Records supplied:
(** C6.  [X / Y] returns exactly when Python's operations in
    [X.real_part / Y.real_part] and in
    [(X.dual_part * Y.real_part - Y.dual_part * X.real_part) / Y.real_part ** 2]
    all return, and what it returns then is the dual of these two numbers.
    On int parts with [Y.real_part] not 0 the numerator and the square are
    the exact integers, the two quotients are Python's quotients of ints,
    and nothing but [OverflowError] is raised. *)
Theorem quotient_rule_where_it_returns :
  (forall (X Y : Dual) (v : value),
      binary_op Div (DualObj X) (DualObj Y) = Return v <->
      exists l r num den q d : number,
        number_op Mult (dual_part X) (real_part Y) = Return l
        /\ number_op Mult (dual_part Y) (real_part X) = Return r
        /\ number_op Sub l r = Return num
        /\ number_op Pow (real_part Y) (Int 2) = Return den
        /\ number_op Div (real_part X) (real_part Y) = Return q
        /\ number_op Div num den = Return d
        /\ v = DualObj (mkDual q d))
  /\ (forall a b c d : Z,
      c <> 0%Z ->
      binary_op Div (DualObj (mkDual (Int a) (Int b)))
                    (DualObj (mkDual (Int c) (Int d)))
      = (q <- int_truediv a c ;;
         r <- int_truediv (b * c - d * a) (c ^ 2) ;;
         Return (DualObj (mkDual (Float q) (Float r))))
      /\ forall e : exception,
           binary_op Div (DualObj (mkDual (Int a) (Int b)))
                         (DualObj (mkDual (Int c) (Int d))) = Raise e ->
           e = OverflowError).
Proof.
  split; [exact div_dual_dual_returns |].
  intros a b c d Hc. split; [apply div_int_duals |].
  intros e H. rewrite div_int_duals in H.
  destruct (int_truediv a c) as [q | e1] eqn:E1; cbn [bind] in H.
  - destruct (int_truediv (b * c - d * a) (c ^ 2)) as [r | e2] eqn:E2;
      cbn [bind] in H; [discriminate H |].
    injection H as <-.
    refine (int_truediv_raises _ _ _ _ E2).
    apply Z.pow_nonzero; [exact Hc | lia].
  - injection H as <-. exact (int_truediv_raises _ _ _ Hc E1).
Qed.

(** With real part 0 in the divisor, [X / Y] on int parts raises
    [ZeroDivisionError]. *)
Lemma div_int_duals_by_zero (a b d : Z) :
  binary_op Div (DualObj (mkDual (Int a) (Int b))) (DualObj (mkDual (Int 0) (Int d)))
  = Raise ZeroDivisionError.
Proof. rewrite div_int_duals. reflexivity. Qed.

(** A quotient beyond the range of floats: [Dual(1, 10**400) / Dual(1, 0)]
    raises [OverflowError] on every platform. *)
Lemma div_overflows (X := mkDual (Int 1) (Int (10 ^ 400)))
    (Y := mkDual (Int 1) (Int 0)) :
  binary_op Div (DualObj X) (DualObj Y) = Raise OverflowError.
Proof. subst X Y. rewrite div_int_duals. vm_compute. reflexivity. Qed.

(** On a platform whose [pow] underflows [(2 ** -600) ** 2] to zero,
    [Dual(1.0, 1.0) / Dual(2.0 ** -600, 1.0)] raises [ZeroDivisionError]. *)
Lemma div_underflows (tiny := 0x1p-600%float)
    (X := mkDual (Float 1) (Float 1)) (Y := mkDual (Float tiny) (Float 1)) :
  libm_pow tiny 2 = (0%float, ERANGE) ->
  binary_op Div (DualObj X) (DualObj Y) = Raise ZeroDivisionError.
Proof.
  intro H. subst X Y tiny. rewrite div_is_truediv.
  cbv -[libm_pow]. cbv -[libm_pow] in H. rewrite H. reflexivity.
Qed.

End MachineQuotient.

(** A real part of [Y] that is not 0 does not make [X / Y] return: the real
    part of [Y = Dual(1, 0)] is not 0, and [Dual(1, 10**400) / Y] raises
    [OverflowError]. *)
Lemma quotient_rule_fails_on_large_ints :
  Machine.real_part (Machine.mkDual (Machine.Int 1) (Machine.Int 0)) <> Machine.Int 0
  /\ Machine.binary_op (platform := Machine.no_libm) Div
       (Machine.DualObj (Machine.mkDual (Machine.Int 1) (Machine.Int (10 ^ 400))))
       (Machine.DualObj (Machine.mkDual (Machine.Int 1) (Machine.Int 0)))
     = Raise OverflowError.
Proof.
  split; [discriminate |].
  exact (@div_overflows Machine.no_libm).
Qed.

(** [x / y] on the sample numbers [Dual(4, 3)] and [Dual(5, 7)]: the floats
    nearest to 4/5 and to -13/25. *)
Lemma quotient_rule_at_samples :
  5%Z <> 0%Z
  /\ Machine.binary_op (platform := Machine.no_libm) Div
       (Machine.DualObj Machine.Main.x) (Machine.DualObj Machine.Main.y)
     = Return (Machine.DualObj
                 (Machine.mkDual (Machine.Float 0x1.999999999999ap-1)
                                 (Machine.Float (-0x1.0a3d70a3d70a4p-1)))).
Proof.
  split; [discriminate |].
  destruct (@quotient_rule_where_it_returns Machine.no_libm) as [_ H].
  destruct (H 4 3 5 7 ltac:(discriminate))%Z as [E _].
  exact E.
Defined.

(* ================================================================== *)
(** ** The power rule on Python's numbers *)

(** Zero times a finite float is a zero. *)
Lemma zero_times_finite (p : float) :
  is_finite p = true -> (0 * p =? 0)%float = true.
Proof.
  intro H. unfold is_finite in H.
  apply negb_true_iff, orb_false_elim in H as [Hn Hi].
  rewrite eqb_spec, mul_spec.
  change (Prim2SF 0) with (S754_zero false).
  unfold Prim2SF. rewrite Hn, Hi.
  destruct (is_zero p); [destruct (get_sign p); reflexivity |].
  destruct (Z.frexp p) as [r ex].
  destruct (shr_fexp prec emax _ _ _) as [sh e'].
  destruct (shr_m sh); reflexivity.
Qed.
Lemma trace_counts (text : pystr) (pre : list poll_step) (tail : list event) :
  status_checks
    ([Sent Login; Sent (Submit text)]
     ++ (turns_trace pre ++ [Sent Status]) ++ tail)
  = length pre + 1 + status_checks tail
  /\ downloads
       ([Sent Login; Sent (Submit text)]
        ++ (turns_trace pre ++ [Sent Status]) ++ tail)
     = downloads tail.
Proof.
  destruct (turns_trace_counts pre) as [H1 H2].
  unfold status_checks, downloads in *.
  rewrite !count_app, H1, H2. split; reflexivity.
Qed.

(** X9. The successful run: after an accepted login and submission, any
    number of status checks that say running before the deadline, a
    status check that says done (however late) and a download answered
    200 with a JSON document that has rows, [query] returns [True]; the
    document is stored in [search_results], the session key and search id
    are those the service gave, [query_end_time] is the clock at the done
    check, and exactly one download and one status check per turn were
    sent. *)
Theorem query_succeeds {V : Type} xml_find_text json_loads
    (s : session V) (w : world) (text : pystr) (t : instant)
    (key sid : option pystr) (pre rest : list poll_step) (st : poll_step)
    (body : pystr) (p : payload V) :
  timeout_date s w = Ok t ->
  login_accepted xml_find_text w key ->
  submit_accepted xml_find_text w sid ->
  query_cancelled s = false ->
  polls w = pre ++ st :: rest ->
  Forall (goes_on t) pre ->
  cancel_called st = false ->
  reports_done (status_reply st) ->
  cancel_after_polling w = false ->
  download_reply w = Reply 200 body ->
  json_loads body = Some (RowsDoc p) ->
  exists o,
    query xml_find_text json_loads s w text = Some o
    /\ returned o = Ok true
    /\ search_results (final o) = Some (RowsDoc p)
    /\ session_key (final o) = key
    /\ search_id (final o) = sid
    /\ query_start_time (final o) = Some (clock_polling w)
    /\ query_end_time (final o) = Some (clock_after st)
    /\ status_checks (trace o) = length pre + 1
    /\ downloads (trace o) = 1.
Proof.
  intros Ht Hl Hsub Hs Hpolls Hpre Hc Hdone Hca Hd Hj.
  rewrite (query_done _ _ _ _ _ _ _ _ _ _ _ Ht Hl Hsub Hs Hpolls Hpre Hc Hdone).
  cbv zeta. rewrite Hca, Hd. simpl. rewrite Hj.
  eexists. split; [reflexivity|]. cbn [returned final trace].
  destruct (trace_counts (add_missing_search text) pre [Sent Download])
    as [T1 T2].
  repeat split;
    [etransitivity;
       [exact T1|change (status_checks [Sent Download]) with 0; lia]
    |etransitivity; [exact T2|reflexivity]].
Qed.
(** * structurehub: payload decoder, battery curve and BLE ingestion worker

    A shallow embedding of
      - [monitor/decode_payload.py]   (the V2 / V3A / V4 manufacturer-data decoder),
      - [monitor/battery.py]          (the voltage-to-percent curve),
      - [monitor/management/commands/ble_worker.py]
                                      (dedup cache, bounded queue, batch flush),
    followed by the properties of the specification stated over it, and by
    further properties of the same code: round trips through [struct],
    the payloads the decoder and the worker accept, the callback on every
    kind of event, the queue bound, the writer's accounting, shutdown, and
    the anchors and saturation of the battery curve.

    Conventions.
      - A Python [bytes] value is a [list byte].
      - A Python [int] is a [Z]; a Python [float] is a rational ([Q]).  In
        the decoder and the worker, which only scale, store and compare
        floats, arithmetic is exact ([x / 100.0] is the exact quotient).  The
        battery curve, whose result depends on the arithmetic, takes the
        rounding applied after each operation as a parameter.
      - A Python call that may raise returns [py A]: [Ret a] or [Raise e].
      - The insertion-ordered [dict] used as the dedup cache is an association
        list in insertion order; the [manufacturer_data] mapping, whose order
        never matters, is a [gmap]. *)

From Stdlib Require Import ZArith QArith Qminmax Qround Lqa List Ascii String Lia.
From Stdlib.Strings Require Import Byte.
From stdpp Require Import base option list gmap strings.

Import ListNotations.
Local Open Scope Z_scope.

(** ** Python results: a value or a raised exception *)

Module Py.

(** The exception classes the embedded code can meet.  [CancelledError] and
    [KeyboardInterrupt] derive from [BaseException] only, the others from
    [Exception]; [except Exception] tells them apart. *)
Inductive exn : Type :=
| StructError (msg : string)
| ValueError (msg : string)
| StopIteration
| QueueFull
| ZeroDivisionError
| DatabaseError (msg : string)
| CancelledError
| KeyboardInterrupt.

Definition is_Exception (e : exn) : bool :=
  match e with
  | CancelledError | KeyboardInterrupt => false
  | _ => true
  end.

Inductive py (A : Type) : Type :=
| Ret (a : A)
| Raise (e : exn).
Arguments Ret {A} a.
Arguments Raise {A} e.

Definition bind {A B} (k : A -> py B) (m : py A) : py B :=
  match m with
  | Ret a => k a
  | Raise e => Raise e
  end.

End Py.
Export Py.

(** [py] is a monad in stdpp's sense: [x ← m; k] sequences two calls and
    lets an exception of the first one pass through. *)
#[export] Instance py_ret : MRet py := fun A a => Ret a.
#[export] Instance py_bind : MBind py := fun A B k m => Py.bind k m.

(** ** Python built-ins on numbers *)

Definition Qlt_bool (x y : Q) : bool := negb (Qle_bool y x).

(** Python's [max(a, b)] and [min(a, b)] on numbers: the first argument
    wins unless the second is strictly larger (smaller). *)
Definition py_max (a b : Q) : Q := if Qlt_bool a b then b else a.
Definition py_min (a b : Q) : Q := if Qlt_bool b a then b else a.

(** ** [struct]: little-endian, unpadded formats ("<...") *)

Module Struct.

Definition bytes := list byte.

(** The format characters the decoder uses. *)
Inductive code : Type :=
| H   (* unsigned short, 2 bytes *)
| h   (* signed short,   2 bytes *)
| B   (* unsigned char,  1 byte  *)
| I.  (* unsigned int,   4 bytes *)

Definition size (c : code) : nat :=
  match c with
  | H | h => 2
  | B => 1
  | I => 4
  end.

(** [struct.calcsize] of a "<" format: no alignment, sizes add up. *)
Definition calcsize (fmt : list code) : nat :=
  foldr (fun c n => (size c + n)%nat) 0%nat fmt.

Your goal:
Using the listing above, copy exactly the line that contains "Return (DualObj (mkDual", the line that contains "split; [exact div_dual_dual_returns |].", and each line that falls between them.

Answer box:
         Return (DualObj (mkDual (Float q) (Float r))))
      /\ forall e : exception,
           binary_op Div (DualObj (mkDual (Int a) (Int b)))
                         (DualObj (mkDual (Int c) (Int d))) = Raise e ->
           e = OverflowError).
Proof.
  split; [exact div_dual_dual_returns |].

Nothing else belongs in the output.